Production servers should never crash. Now with that being said, the truth is sometimes they do, regardless of architecture or OS. Well, I take that back, none of our big iron machines running Z/OS or OS/390 have ever crashed, at least in my years here. Anyway, critical non redundant hardware failures are most often the cause of server crashes in our Wintel and Lintel environment, as well as our mid-range systems running AIX and AS/400.
Our second leading cause of server crashes? Human error. Yup, fat fingering a command as root or administrator, pulling the wrong hot swap memory module, wrong redundant power supply, wrong CPU module, etc. Greatest crash I've ever witnessed?
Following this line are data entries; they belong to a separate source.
Lemma keccak_inc_squeeze_spec outlen ctx :
  (inc_count ctx <= r)%nat ->
  keccak_inc_squeeze outlen ctx r =
    let '(st, h) := squeeze_bytes r outlen (ctx_state ctx) in Some (of_state st, h).
Proof.
  intros Hc. unfold keccak_inc_squeeze, ctx_state. set (c := inc_count ctx) in *.
  rewrite inc_squeeze_loop_spec by lia. assert (Nat.min outlen c <= c /\ Nat.min outlen c <= outlen)%nat as Hi by lia.
  set (i := Nat.min outlen c) in *.
  assert (squeeze_bytes r outlen (inc_s ctx, c) = squeeze_bytes r (i + (outlen - i)) (inc_s ctx, c)) as -> by (f_equal; lia).
  rewrite squeeze_stream_add, (squeeze_available i) by lia.
  destruct (squeeze_bytes r (outlen - i) _) as [[s' c'] h]. done.
Qed.

Lemma squeeze_byte_count st : (st.2 <= r)%nat -> ((squeeze_byte r st).1.2 <= r)%nat.
Proof. intros H. unfold squeeze_byte. destruct (st.2 =? 0)%nat; simpl; lia. Qed.

Lemma squeeze_bytes_count n : forall st, (st.2 <= r)%nat -> ((squeeze_bytes r n st).1.2 <= r)%nat.
Proof.
  induction n as [|n IH]; intros st H; [done|]. cbn [squeeze_bytes].
  pose proof (squeeze_byte_count st H) as H1. destruct (squeeze_byte r st) as [st1 y]. specialize (IH st1 H1).
  now destruct (squeeze_bytes r n st1) as [st2 h].
Qed.
End Sponge.

(** ** Blocks *)

Lemma shifted_byte b j : in_width 8 b -> (j < 8)%nat -> u64 (b .<< (8 * Z.of_nat j)) = b .<< (8 * Z.of_nat j).
Proof.
  intros Hb Hj. apply wrap_small. unfold in_width in *. rewrite Z.shiftl_mul_pow2 by lia.
  assert (0 < 2 ^ (8 * Z.of_nat j)) by (apply Z.pow_pos_nonneg; lia).
  assert (2 ^ 64 = 2 ^ (8 * Z.of_nat j) * 2 ^ (64 - 8 * Z.of_nat j)) as -> by (apply pow2_split; lia).
  assert (2 ^ 8 <= 2 ^ (64 - 8 * Z.of_nat j)) by (apply Z.pow_le_mono_r; lia). nia.
Qed.

(** Disjoint bits: [|] is [^]. *)
Lemma lor_lxor_shift x b n : 0 <= n -> 0 <= x < 2 ^ n -> x .| (b .<< n) = x .^ (b .<< n).
Proof.
  intros Hn Hx. apply Z.bits_inj'. intros k Hk. rewrite Z.lor_spec, Z.lxor_spec, Z.shiftl_spec by lia.
  destruct (Z.ltb_spec k n).
  - rewrite (Z.testbit_neg_r b) by lia. now rewrite orb_false_r, xorb_false_r.
  - destruct (decide (x = 0)) as [->|Hx0]; [now rewrite Z.bits_0|]. rewrite (Z.bits_above_log2 x k); [done | lia |].
    apply Z.log2_lt_pow2; [lia|]. eapply Z.lt_le_trans; [apply Hx | apply Z.pow_le_mono_r; lia].
Qed.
Someone who brought down a 4 server $250,000 clustered DB2 solution owned by one of our very high profile customers for several hours due to, get this, disconnecting and inadvertently damaging the pretty orange (and rather delicate) fiber gigabit cables because they were "in his way." The person was adding a simple $400 RAID card to a nearby server. He was shown the door shortly after . . .
Took 3 of us over 4 hours to get everything back up and clear the back log of data that was constantly queuing up for time on that cluster. Good times for sure.
BTW, buggy code is worked out on our Dev and Q/A servers before they ever hit production. tgkprog is right, those servers don't count as much as a prod box, since their lot in life is to be kicked around, prodded, and poked with sticks anyway.